Can be literally expressed as taking the exponent value and dividing it by the sum of all other exponents. This will make one important feature of softmax, that the sum of all softmax values will add to 1.

Just by peaking the max value after the softmax we get our prediction.

Sigmoid

Things are different for the sigmoid function. This function can provide us with the top $n$ results based on the threshold.

If the threshold is e.g. 3 from the image you can find two results greater than that number. We use the following formula to evaluate the sigmoid function.

\[sigmoid( x ) = { e^{x} \over 1+ e^{x} }\]

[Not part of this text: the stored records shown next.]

(** * Daily kanban: day rollover, archiving and the task operations

    A shallow embedding of [app.py], the Flask application of the
    repository: the two tables ([Setting], [Task]), the rollover routine
    [check_rollover_and_archive] and the route handlers that call it.

    Conventions of the model.
    - A [datetime.date] is its proleptic Gregorian ordinal
      ([date.toordinal()]); comparison of dates is comparison of ordinals
      and [d + timedelta(days=1)] is [d + 1].  The calendar functions of
      the [datetime] module that the program relies on ([isoformat],
      [fromisoformat], [isocalendar], [year], [month]) are written out
      after the module's own algorithms.
    - A [datetime] value ([datetime.utcnow()]) is an opaque number.
    - The clock is read once per request: every handler takes the value of
      [date.today()] and of [datetime.utcnow()] as arguments.
    - The database is a record of the two tables; [db.session.commit()]
      is the identity on it, since every request runs to completion.  An
      INTEGER of SQLite has 64 bits: a commit or a query that is given a
      larger number raises [OverflowError] and writes nothing.
    - A [str] is carried as its UTF-8 encoding, a [string] of bytes.
    - The library functions are those of Python 3.11: [int()],
      [str.strip()] and [date.fromisoformat()] are written out as that
      version has them. *)

From Stdlib Require Import ZArith Lia List Bool Ascii String.
From stdpp Require Import base option list gmap strings sorting pretty.
From Equations Require Import Equations.

Local Open Scope string_scope.
Local Open Scope Z_scope.
Local Open Scope list_scope.

(** ** Calendar: the [datetime.date] operations used by the program *)

Module Calendar.

Definition date := Z.

Definition MINYEAR : Z := 1.
Definition MAXYEAR : Z := 9999.
Definition MAXORDINAL : Z := 3652059.

(** The ordinals that are dates: [date.min .. date.max]. *)
Definition valid_date (d : date) : bool := (1 <=? d) && (d <=? MAXORDINAL).

Definition is_leap (year : Z) : bool :=
  (year mod 4 =? 0) && (negb (year mod 100 =? 0) || (year mod 400 =? 0)).

Definition DAYS_IN_MONTH (month : Z) : Z :=
  match month with
  | 1 => 31 | 2 => 28 | 3 => 31 | 4 => 30 | 5 => 31 | 6 => 30
  | 7 => 31 | 8 => 31 | 9 => 30 | 10 => 31 | 11 => 30 | 12 => 31
  | _ => -1
  end.

Definition DAYS_BEFORE_MONTH (month : Z) : Z :=
  match month with
  | 1 => 0 | 2 => 31 | 3 => 59 | 4 => 90 | 5 => 120 | 6 => 151
  | 7 => 181 | 8 => 212 | 9 => 243 | 10 => 273 | 11 => 304 | 12 => 334
  | _ => -1
  end.

Definition b2z (b : bool) : Z := if b then 1 else 0.

Definition days_before_year (year : Z) : Z :=
  let y := year - 1 in y * 365 + y / 4 - y / 100 + y / 400.

Definition days_in_month_l (leap : bool) (month : Z) : Z :=
  if (month =? 2) && leap then 29 else DAYS_IN_MONTH month.

Definition days_before_month_l (leap : bool) (month : Z) : Z :=
  DAYS_BEFORE_MONTH month + b2z ((2 <? month) && leap).

Definition days_in_month (year month : Z) : Z :=
  days_in_month_l (is_leap year) month.

Definition days_before_month (year month : Z) : Z :=
  days_before_month_l (is_leap year) month.

Definition ymd2ord (year month day : Z) : Z :=
  days_before_year year + days_before_month year month + day.

Definition DI400Y : Z := 146097.
Definition DI100Y : Z := 36524.
Definition DI4Y : Z := 1461.

(** Month and day of the year's [n]-th day (origin 0), the tail of
    [_ord2ymd]. *)
Definition month_day (leapyear : bool) (n : Z) : Z * Z :=
  let month := Z.shiftr (n + 50) 5 in
  let preceding := days_before_month_l leapyear month in
  if n <? preceding
  then (month - 1, n - (preceding - days_in_month_l leapyear (month - 1)) + 1)
  else (month, n - preceding + 1).

Definition ord2ymd (ordinal : Z) : Z * Z * Z :=
  let n := ordinal - 1 in
  let n400 := n / DI400Y in
  let n := n mod DI400Y in
  let year := n400 * 400 + 1 in
  let n100 := n / DI100Y in
  let n := n mod DI100Y in
  let n4 := n / DI4Y in
  let n := n mod DI4Y in
  let n1 := n / 365 in
  let n := n mod 365 in
  let year := year + n100 * 100 + n4 * 4 + n1 in
  if (n1 =? 4) || (n100 =? 4) then (year - 1, 12, 31)
  else
    let leapyear := (n1 =? 3) && (negb (n4 =? 24) || (n100 =? 3)) in
    let '(month, day) := month_day leapyear n in
    (year, month, day).

Definition year_of (d : date) : Z := fst (fst (ord2ymd d)).
Definition month_of (d : date) : Z := snd (fst (ord2ymd d)).
Definition day_of (d : date) : Z := snd (ord2ymd d).

(** [date.isocalendar()]: ISO year, ISO week number, ISO weekday. *)
Definition isoweek1monday (year : Z) : Z :=
  let firstday := ymd2ord year 1 1 in
  let firstweekday := (firstday + 6) mod 7 in
  let week1monday := firstday - firstweekday in
  if 3 <? firstweekday then week1monday + 7 else week1monday.

Definition isocalendar (d : date) : Z * Z * Z :=
  let year := year_of d in
  let week1monday := isoweek1monday year in
  let week := (d - week1monday) / 7 in
  let day := (d - week1monday) mod 7 in
  if week <? 0 then
    let year := year - 1 in
    let week1monday := isoweek1monday year in
    (year, (d - week1monday) / 7 + 1, (d - week1monday) mod 7 + 1)
  else if (52 <=? week) && (isoweek1monday (year + 1) <=? d) then
    (year + 1, 1, day + 1)
  else (year, week + 1, day + 1).

(** *** Decimal text *)

Definition digit_char (d : Z) : ascii := ascii_of_nat (48 + Z.to_nat d).

Definition char_digit (c : ascii) : option Z :=
  let n := Z.of_nat (nat_of_ascii c) in
  if (48 <=? n) && (n <=? 57) then Some (n - 48) else None.

(** ["%02d" % n] and ["%04d" % n] for the values a date has. *)
Definition pad2 (n : Z) : string :=
  String (digit_char (n / 10)) (String (digit_char (n mod 10)) EmptyString).

Definition pad4 (n : Z) : string :=
  String (digit_char (n / 1000))
    (String (digit_char ((n / 100) mod 10))
       (String (digit_char ((n / 10) mod 10))
          (String (digit_char (n mod 10)) EmptyString))).

(** [date.isoformat()]: ["%04d-%02d-%02d"]. *)
Definition isoformat (d : date) : string :=
  let '(y, m, dd) := ord2ymd d in
  pad4 y +:+ "-" +:+ pad2 m +:+ "-" +:+ pad2 dd.

Definition digits2 (a b : ascii) : option Z :=
  match char_digit a, char_digit b with
  | Some x, Some y => Some (10 * x + y)
  | _, _ => None
  end.

Definition digits4 (a b c d : ascii) : option Z :=
  match digits2 a b, digits2 c d with
  | Some x, Some y => Some (100 * x + y)
  | _, _ => None
  end.

(** The constructor [date(year, month, day)]: [None] stands for its
    [ValueError]. *)
Definition mkdate (year month day : Z) : option date :=
  if (MINYEAR <=? year) && (year <=? MAXYEAR)
     && (1 <=? month) && (month <=? 12)
     && (1 <=? day) && (day <=? days_in_month year month)
  then Some (ymd2ord year month day)
  else None.

(** [_isoweek_to_gregorian(year, week, day)] followed by the [date]
    constructor: the day [day] of ISO week [week] of ISO year [year].  A
    year has a week 53 when it starts on a Thursday, or on a Wednesday and
    is a leap year. *)
Definition isoweek_to_date (year week day : Z) : option date :=
  let first_weekday := ymd2ord year 1 1 mod 7 in
  let week_ok :=
    ((0 <? week) && (week <? 53))
    || ((week =? 53)
        && ((first_weekday =? 4) || ((first_weekday =? 3) && is_leap year))) in
  if (MINYEAR <=? year) && (year <=? MAXYEAR) && week_ok
     && (0 <? day) && (day <? 8)
  then
    let ordinal := isoweek1monday year + (week - 1) * 7 + (day - 1) in
    if valid_date ordinal then Some ordinal else None
  else None.

(** Whether the text goes on with the character [c]. *)
Definition next_is (c : ascii) (cs : list ascii) : bool :=
  match cs with
  | c' :: _ => Ascii.eqb c' c
  | [] => false
  end.

(** The date parser of [date.fromisoformat] (Python 3.11): [YYYY-MM-DD],
    [YYYYMMDD], [YYYY-Www], [YYYY-Www-D], [YYYYWww] and [YYYYWwwD], with
    ASCII digits.  It does not look at what follows the last field. *)
Definition parse_isoformat_date (cs : list ascii) : option date :=
  match cs with
  | y1 :: y2 :: y3 :: y4 :: r =>
      match digits4 y1 y2 y3 y4 with
      | None => None
      | Some year =>
          let has_sep := next_is "-"%char r in
          let r := if has_sep then tl r else r in
          if next_is "W"%char r then
            match tl r with
            | w1 :: w2 :: r =>
                match digits2 w1 w2 with
                | None => None
                | Some week =>
                    match r with
                    | [] => isoweek_to_date year week 1
                    | _ :: _ =>
                        if has_sep && negb (next_is "-"%char r) then None
                        else
                          match (if has_sep then tl r else r) with
                          | d :: _ =>
                              match char_digit d with
                              | Some day => isoweek_to_date year week day
                              | None => None
                              end
                          | [] => None
                          end
                    end
                end
            | _ => None
            end
          else
            match r with
            | m1 :: m2 :: r =>
                match digits2 m1 m2 with
                | None => None
                | Some month =>
                    if has_sep && negb (next_is "-"%char r) then None
                    else
                      match (if has_sep then tl r else r) with
                      | d1 :: d2 :: _ =>
                          match digits2 d1 d2 with
                          | Some day => mkdate year month day
                          | None => None
                          end
                      | _ => None
                      end
                end
            | _ => None
            end
      end
  | _ => None
  end.

(** [date.fromisoformat(s)] as of Python 3.11; [None] stands for the
    [ValueError] it raises.  The text has 7, 8 or 10 bytes. *)
Definition fromisoformat (s : string) : option date :=
  let cs := list_ascii_of_string s in
  let n := length cs in
  if (n =? 7)%nat || (n =? 8)%nat || (n =? 10)%nat
  then parse_isoformat_date cs
  else None.

End Calendar.

Import Calendar.

(** ** The database: the tables [Setting] and [Task] *)

Definition timestamp := Z.

(** A row of [Task].  The primary key [Task.id] is the key of the table
    below, not a field of the row. *)
Record Task := mkTask {
  title : string;
  description : option string;      (* nullable *)
  column_index : Z;
  created_at : timestamp;
  task_date : date;
  archived : bool;
  archived_at : option timestamp    (* nullable *)
}.

(** [settings] maps [Setting.key] to [Setting.value] (the key is unique);
    a row whose value is NULL reads like a missing row and is not
    distinguished from it.  [tasks] maps [Task.id] to its row. *)
Record db := mkDb {
  settings : gmap string string;
  tasks : gmap Z Task
}.

Definition Setting_get (key : string) (s : db) : option string :=
  settings s !! key.

Definition Setting_set (key value : string) (s : db) : db :=
  {| settings := <[key := value]> (settings s); tasks := tasks s |}.

Definition LAST_ACTIVE : string := "last_active_date".
(** ** The catalog *)

(** [_read_songs_data], on what opening and decoding the catalog file comes
    to. *)
Definition _read_songs_data (music_json : decoded) : prog json :=
  match music_json with
  | Fails e => Raise e
  | NotJson => print MsgCatalogFormat ;; Ret (JArr [])
  | Json data => lift (Py.get data "data" (JArr []))
  end.

(** [get_all_song_info] *)
Fixpoint all_song_info (songs : list json) : result (list song_info) :=
  match songs with
  | [] => Ok []
  | song :: rest =>
      match Py.get song "id" JNull, Py.get song "size" JNull,
            Py.get song "ext" JNull, Py.get song "bitrate" JNull,
            Py.get song "md5" JNull with
      | Ok i, Ok sz, Ok e, Ok b, Ok m =>
          match all_song_info rest with
          | Ok infos =>
              Ok ({| id := i; size := sz; ext := e; bitrate := b; md5 := m;
                     artist := None; album := None |} :: infos)
          | Exc e' => Exc e'
          end
      | _, _, _, _, _ => Exc AttributeError
      end
  end.

Definition get_all_song_info (songs_data : json) : result (list song_info) :=
  match Py.iter songs_data with
  | Ok songs => all_song_info songs
  | Exc e => Exc e
  end.

(** [upload], up to the list of songs handed to [_async_upload_songs] *)
Definition upload_list (music_json : decoded) (failed_ids_txt : ledger_file)
  : prog (list song_info) :=
  songs_data <- _read_songs_data music_json ;;
  song_info_list <- lift (get_all_song_info songs_data) ;;
  get_resume_song_info_list failed_ids_txt song_info_list.

(** ** The run: coroutines behind a semaphore

    [_async_upload_songs] creates one coroutine per song and gathers them.
    A coroutine first waits for the semaphore; once inside [async with sem]
    it runs until its next [Await], where it is suspended holding its
    permit; when it returns or raises, the permit is given back.  Between
    two suspensions a coroutine runs alone (the event loop is cooperative),
    so one step of the run is one such stretch of one coroutine. *)
Inductive task : Type :=
| Waiting (p : prog unit)                        (* not yet inside [async with sem] *)
| InFlight (c : call) (k : decoded -> prog unit) (* inside, suspended at a call *)
| Finished                                       (* returned *)
| Crashed (e : exn).                             (* raised: [gather] re-raises *)

(** Running a coroutine up to its next suspension. *)
Fixpoint advance (o : call -> decoded) (p : prog unit) : task * list event :=
  match p with
  | Ret _ => (Finished, [])
  | Raise e => (Crashed e, [])
  | Output m k => let (x, t) := advance o k in (x, EPrint m :: t)
  | AppendLedger v k => let (x, t) := advance o k in (x, EAppend v :: t)
  | Request c k => let (x, t) := advance o (k (o c)) in (x, ECall c :: t)
  | Await c k => (InFlight c k, [ECall c])
  end.

Definition holds_permit (x : task) : bool :=
  match x with
  | InFlight _ _ => true
  | _ => false
  end.

Fixpoint update {A : Type} (i : nat) (x : A) (l : list A) : list A :=
  match l, i with
  | [], _ => []
  | _ :: rest, O => x :: rest
  | y :: rest, S i' => y :: update i' x rest
  end.

(** The semaphore's counter, the coroutines in the order of the song list,
    and the events so far, each with the index of its coroutine. *)
Record pool : Type := {
  sem : nat;
  tasks : list task;
  log : list (nat * event)
}.

Definition tag (i : nat) (t : list event) : list (nat * event) :=
  map (fun e => (i, e)) t.

(** The events of coroutine [i] in a log. *)
Definition events_of (i : nat) (l : list (nat * event)) : list event :=
  map snd (filter (fun ie => Nat.eqb (fst ie) i) l).

(** [_async_upload_songs]: the state in which [gather] starts. *)
Definition _async_upload_songs (song_info_list : list song_info)
    (concurrency : nat) : pool :=
  {| sem := concurrency;
     tasks := map (fun song_info => Waiting (_upload_one_song song_info))
                  song_info_list;
     log := [] |}.

(** One step of the run.  [o i] answers the calls of coroutine [i]. *)
Inductive step (o : nat -> call -> decoded) : pool -> pool -> Prop :=
| step_enter : forall st i p x t,
    nth_error (tasks st) i = Some (Waiting p) ->
    (0 < sem st)%nat ->
    advance (o i) p = (x, t) ->
    step o st
      {| sem := if holds_permit x then sem st - 1 else sem st;
         tasks := update i x (tasks st);
         log := log st ++ tag i t |}
| step_resume : forall st i c k x t,
    nth_error (tasks st) i = Some (InFlight c k) ->
    advance (o i) (k (o i c)) = (x, t) ->
    step o st
      {| sem := if holds_permit x then sem st else S (sem st);
         tasks := update i x (tasks st);
         log := log st ++ tag i t |}.

Inductive steps (o : nat -> call -> decoded) : pool -> pool -> Prop :=
| steps_refl : forall st, steps o st st
| steps_snoc : forall st st' st'',
    steps o st st' -> step o st' st'' -> steps o st st''.

(** The coroutines that hold a permit. *)
Fixpoint in_flight (ts : list task) : nat :=
  match ts with
  | [] => O
  | x :: rest => (if holds_permit x then 1 else 0) + in_flight rest
  end.

Definition is_finished (x : task) : bool :=
  match x with
  | Finished => true
  | _ => false
  end.


(** [gather] returns when every coroutine has returned. *)
Definition completed (st : pool) : Prop :=
  forallb is_finished (tasks st) = true.






(** What a coroutine still does from where it stands. *)
Definition remainder (o : call -> decoded) (x : task)
  : result unit * list event :=
  match x with
  | Waiting p => exec o p
  | InFlight c k => exec o (k (o c))
  | Finished => (Ok tt, [])
  | Crashed e => (Exc e, [])
  end.

(** What holds of every state of a run of [songs] with [k] permits: the
    permits are either free or held by a suspended coroutine; there is one
    coroutine per song; what coroutine [i] has done so far, followed by
    what it still does, is the workflow of song [i] run on its own; and a
    coroutine that waits for the semaphore has done nothing yet. *)
Definition run_invariant (o : nat -> call -> decoded)
    (songs : list song_info) (k : nat) (st : pool) : Prop :=
  (sem st + in_flight (tasks st) = k)%nat /\
  List.length (tasks st) = List.length songs /\
  (forall i s, nth_error songs i = Some s ->
     exists x, nth_error (tasks st) i = Some x /\
       exec (o i) (_upload_one_song s) =
         (fst (remainder (o i) x),
          events_of i (log st) ++ snd (remainder (o i) x))) /\
  (forall i p, nth_error (tasks st) i = Some (Waiting p) ->
     events_of i (log st) = []).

Exactly, the feature of sigmoid is to emphasize multiple values, based on the threshold, and we use it for the multi-label classification problems.

And in PyTorch…

In PyTorch you would use torch.nn.Softmax(dim=None) to compute softmax of the n-dimensional input tensor. Here I am rescaling the input manually so that the elements of the n-dimensional output tensor are in the range [0,1].

import torch.nn as nn
m = nn.Softmax(dim=0)
inp = torch.randn(2, 3)*2-1
print(inp)
 
out = m(inp)
print(out)
print(torch.sum(out))
 
# tensor([[-1.2928, -2.9990, -1.8886],
#         [ 0.1079, -3.6320, -1.6835]])
# tensor([[0.1977, 0.6532, 0.4489],
#         [0.8023, 0.3468, 0.5511]])
# tensor(3.)
 

Note you need to specify the dimension for softmax, which is dim=0 in the previous example (dimension of columns). This is why the total sum will add to 3. since we have three columns.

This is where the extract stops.